Read through the lines below for the string "Host" and copy each one that has it.

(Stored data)

BEGIN

(* ===== verification/Await.v ===== *)
(** Programs of one JavaScript task among others.  While such a program
    waits, the world goes on: every call tells what happened meanwhile, as a
    list of moves of other tasks, of timers and of other machines, and these
    act on the state before the program sees the answer. *)
From S2P Require Import Prelude Effects TraceLogic.

(** An awaited call: the world after it, what happened meanwhile, the answer *)
Definition Call (W Move Err A : Type) : Type := W → W * list Move * throws Err A.

(** [settle] answers an [await] that asks the world nothing. *)
Class Host (S W Move : Type) := {
  worldOf : S → W;
  setWorld : W → S → S;
  settling : W → W * list Move;
  onMove : Move → S → S }.

Section await.
Context {S W Move Err : Type} `{H : Host S W Move}.
Notation M := (eff S Err).

Definition moves (l : list Move) (s : S) : S := foldl (λ s m, onMove m s) s l.

Definition call {A} (f : Call W Move Err A) : M A := λ s,
  let '(w, ms, r) := f (worldOf s) in (moves ms (setWorld w s), r).

Definition pause : M () := λ s,
  let '(w, ms) := settling (worldOf s) in (moves ms (setWorld w s), Returns ()).

(** [await] of a method of this object: one more turn before it goes on *)
Definition await {A} (m : M A) : M A := λ s,
  let '(s, r) := m s in (fst (pause s), r).

(** ** What holds whatever happens meanwhile *)

(** An invariant of the moves *)
Class Stable (I : S → Prop) : Prop := {
  stable_world w s : I s → I (setWorld w s);
  stable_move m s : I s → I (onMove m s) }.

Lemma stable_moves I ms s : Stable I → I s → I (moves ms s).
Proof. intros HI. apply foldl_preserves. intros s' m _. apply stable_move. Qed.

Lemma stable_pause I s : Stable I → I s → I (fst (pause s)).
Proof.
  intros HI Hs. unfold pause. destruct (settling (worldOf s)) as [w ms].
  by apply stable_moves, stable_world.
Qed.

Lemma stable_pausing I : Stable I → ∀ s, I s → wp I pause (λ _, I) s.
Proof.
  intros HI s Hs. pose proof (stable_pause I s HI Hs) as H'. unfold wp. unfold pause in *.
  by destruct (settling (worldOf s)).
Qed.

Lemma stable_call {A} I (f : Call W Move Err A) s : Stable I → I s → wp I (call f) (λ _, I) s.
Proof.
  intros HI Hs. unfold wp, call. destruct (f (worldOf s)) as [[w ms] [a|e]]; by apply stable_moves, stable_world.
Qed.

Lemma stable_await I {A} (m : M A) s : Stable I → wp I m (λ _, I) s → wp I (await m) (λ _, I) s.
Proof. unfold wp, await. intros HI. destruct (m s) as [s' [a|e]]; by apply stable_pause. Qed.

(** [m] keeps [I], whether it returns or throws, and has it at every turn. *)
Definition keeps (I : S → Prop) {A} (m : M A) : Prop := ∀ s, I s → wp I m (λ _, I) s.

Lemma keeps_ret I {A} (a : A) : keeps I (mret a).
Proof. by intros s. Qed.

Lemma keeps_get I {A} (f : S → A) : keeps I (get f).
Proof. by intros s. Qed.

Lemma keeps_throw I {A} (e : Err) : keeps I (throw e : M A).
Proof. by intros s. Qed.

Lemma keeps_update I f : (∀ s, I s → I (f s)) → keeps I (update f).
Proof. intros Hf s. apply Hf. Qed.

Lemma keeps_bind I {A B} (m : M A) (f : A → M B) : keeps I m → (∀ a, keeps I (f a)) → keeps I (m ≫= f).
Proof. intros Hm Hf s Hs. apply wp_bind. eapply wp_mono; [|by apply Hm]. intros a s' Hs'. by apply Hf. Qed.

Lemma keeps_catch I {A} (m : M A) h : keeps I m → (∀ e, keeps I (h e)) → keeps I (catch m h).
Proof.
  intros Hm Hh s Hs. apply wp_catch. specialize (Hm s Hs). unfold wp in *. destruct (m s) as [s' [a|e]]; [done|].
  intros e'. by apply Hh.
Qed.

Lemma keeps_attempt I {A} (m : M A) : keeps I m → keeps I (attempt m).
Proof. intros Hm s Hs. specialize (Hm s Hs). unfold wp, attempt in *. by destruct (m s) as [s' [a|e]]. Qed.

Lemma keeps_finally I J {A} (m : M A) f :
  keeps I m → (∀ s, I s → J (f s)) → ∀ s, I s → wp J (finally m f) (λ _, J) s.
Proof.
  intros Hm Hf s Hs. specialize (Hm s Hs). unfold wp, finally in *. destruct (m s) as [s' [a|e]]; by apply Hf.
Qed.

Lemma keeps_call I {A} (f : Call W Move Err A) : Stable I → keeps I (call f).
Proof. intros HI s. by apply stable_call. Qed.

Lemma keeps_pause I : Stable I → keeps I pause.
Proof. intros HI s. by apply stable_pausing. Qed.

Lemma keeps_await I {A} (m : M A) : Stable I → keeps I m → keeps I (await m).
Proof. intros HI Hm s Hs. apply stable_await; [done|by apply Hm]. Qed.

Lemma keeps_forEach I {A} (f : A → M ()) l : (∀ a, keeps I (f a)) → keeps I (forEach f l).
Proof. intros Hf. induction l as [|a l IH]; [apply keeps_ret|]. by apply keeps_bind. Qed.
End await.

(** Goes through a program that only looks, asks and waits. *)
Create HintDb waits.
Ltac waits_step :=
  match goal with
  | |- keeps _ (_ ≫= _) => apply keeps_bind; [|intros ?]
  | |- keeps _ (mret _) => apply keeps_ret
  | |- keeps _ (get _) => apply keeps_get
  | |- keeps _ (throw _) => apply keeps_throw
  | |- keeps _ (call _) => apply keeps_call, _
  | |- keeps _ pause => apply keeps_pause, _
  | |- keeps _ (await _) => apply keeps_await; [apply _|]
  | |- keeps _ (catch _ _) => apply keeps_catch; [|intros ?]
  | |- keeps _ (attempt _) => apply keeps_attempt
  | H : context [keeps _ _] |- keeps _ _ => apply H
  | |- keeps _ (match ?x with _ => _ end) => destruct x
  | |- keeps _ _ => solve [auto with waits nocore]
  end.
Ltac waiting := repeat waits_step.

(** ** Moves that cause nothing that needs a warrant *)

Class QuietHost {S W Move Effect} (H : Host S W Move) (T : Traced S Effect) : Prop := {
  quiet_world w s : quiet s (setWorld w s);
  quiet_move m s : quiet s (onMove m s) }.

Section quiet.
Context {S W Move Effect Err : Type} {H : Host S W Move} {T : Traced S Effect} `{!QuietHost H T}.
Context {J : Judged T}.
Notation M := (eff S Err).

#[local] Instance stable_quiet s : Stable (quiet s).
Proof.
  split; intros; (eapply quiet_trans; [done|]); [apply quiet_world|apply quiet_move].
Qed.

Lemma quiet_pause s : quiet s (fst (pause (Err := Err) s)).
Proof. apply stable_pause; [apply _|apply quiet_refl]. Qed.

Lemma quietly_pause s : quietly (Err := Err) pause (λ _ _, True) s.
Proof.
  unfold quietly. eapply wp_mono; [|apply (stable_pausing (quiet s) _ s (quiet_refl s))]. by split.
Qed.

Lemma quietly_call {A} (f : Call W Move Err A) s : quietly (call f) (λ _ _, True) s.
Proof.
  unfold quietly. eapply wp_mono; [|apply (stable_call (quiet s) f s _ (quiet_refl s))]. by split.
Qed.

Lemma wp_await_quiet {A} E (m : M A) Q s :
  wp (λ s', ∀ s'', quiet s' s'' → E s'') m (λ a s', ∀ s'', quiet s' s'' → Q a s'') s → wp E (await m) Q s.
Proof. unfold wp, await. destruct (m s) as [s' [a|e]]; intros H'; apply H', quiet_pause. Qed.

Lemma quietly_await {A} (m : M A) (R : A → S → Prop) s :
  quietly m R s → (∀ a s' s'', R a s' → quiet s' s'' → R a s'') → quietly (await m) R s.
Proof.
  intros Hm HR. apply wp_await_quiet. apply (wp_quietly _ _ _ _ _ Hm).
  - intros s' Hq s'' Hq'. by eapply quiet_trans.
  - intros a s' Hq HRa s'' Hq'. split; [by eapply quiet_trans|by eapply HR].
Qed.

Lemma safe_await {A} (m : M A) s : safe m s → safe (await m) s.
Proof.
  intros Hm. apply wp_await_quiet. unfold safe, wp in *.
  destruct (m s) as [s' [a|err]]; intros; by eapply ok_quiet.
Qed.

Lemma safe_call {A} (f : Call W Move Err A) s : ok s → safe (call f) s.
Proof. intros Hs. eapply safe_quietly; [done|apply quietly_call]. Qed.

Lemma safe_pause s : ok s → safe (Err := Err) pause s.
Proof. intros Hs. eapply safe_quietly; [done|apply quietly_pause]. Qed.
End quiet.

END

▶ _Task response_:
Class Host (S W Move : Type) := {
Context {S W Move Err : Type} `{H : Host S W Move}.
Class QuietHost {S W Move Effect} (H : Host S W Move) (T : Traced S Effect) : Prop := {
Context {S W Move Effect Err : Type} {H : Host S W Move} {T : Traced S Effect} `{!QuietHost H T}.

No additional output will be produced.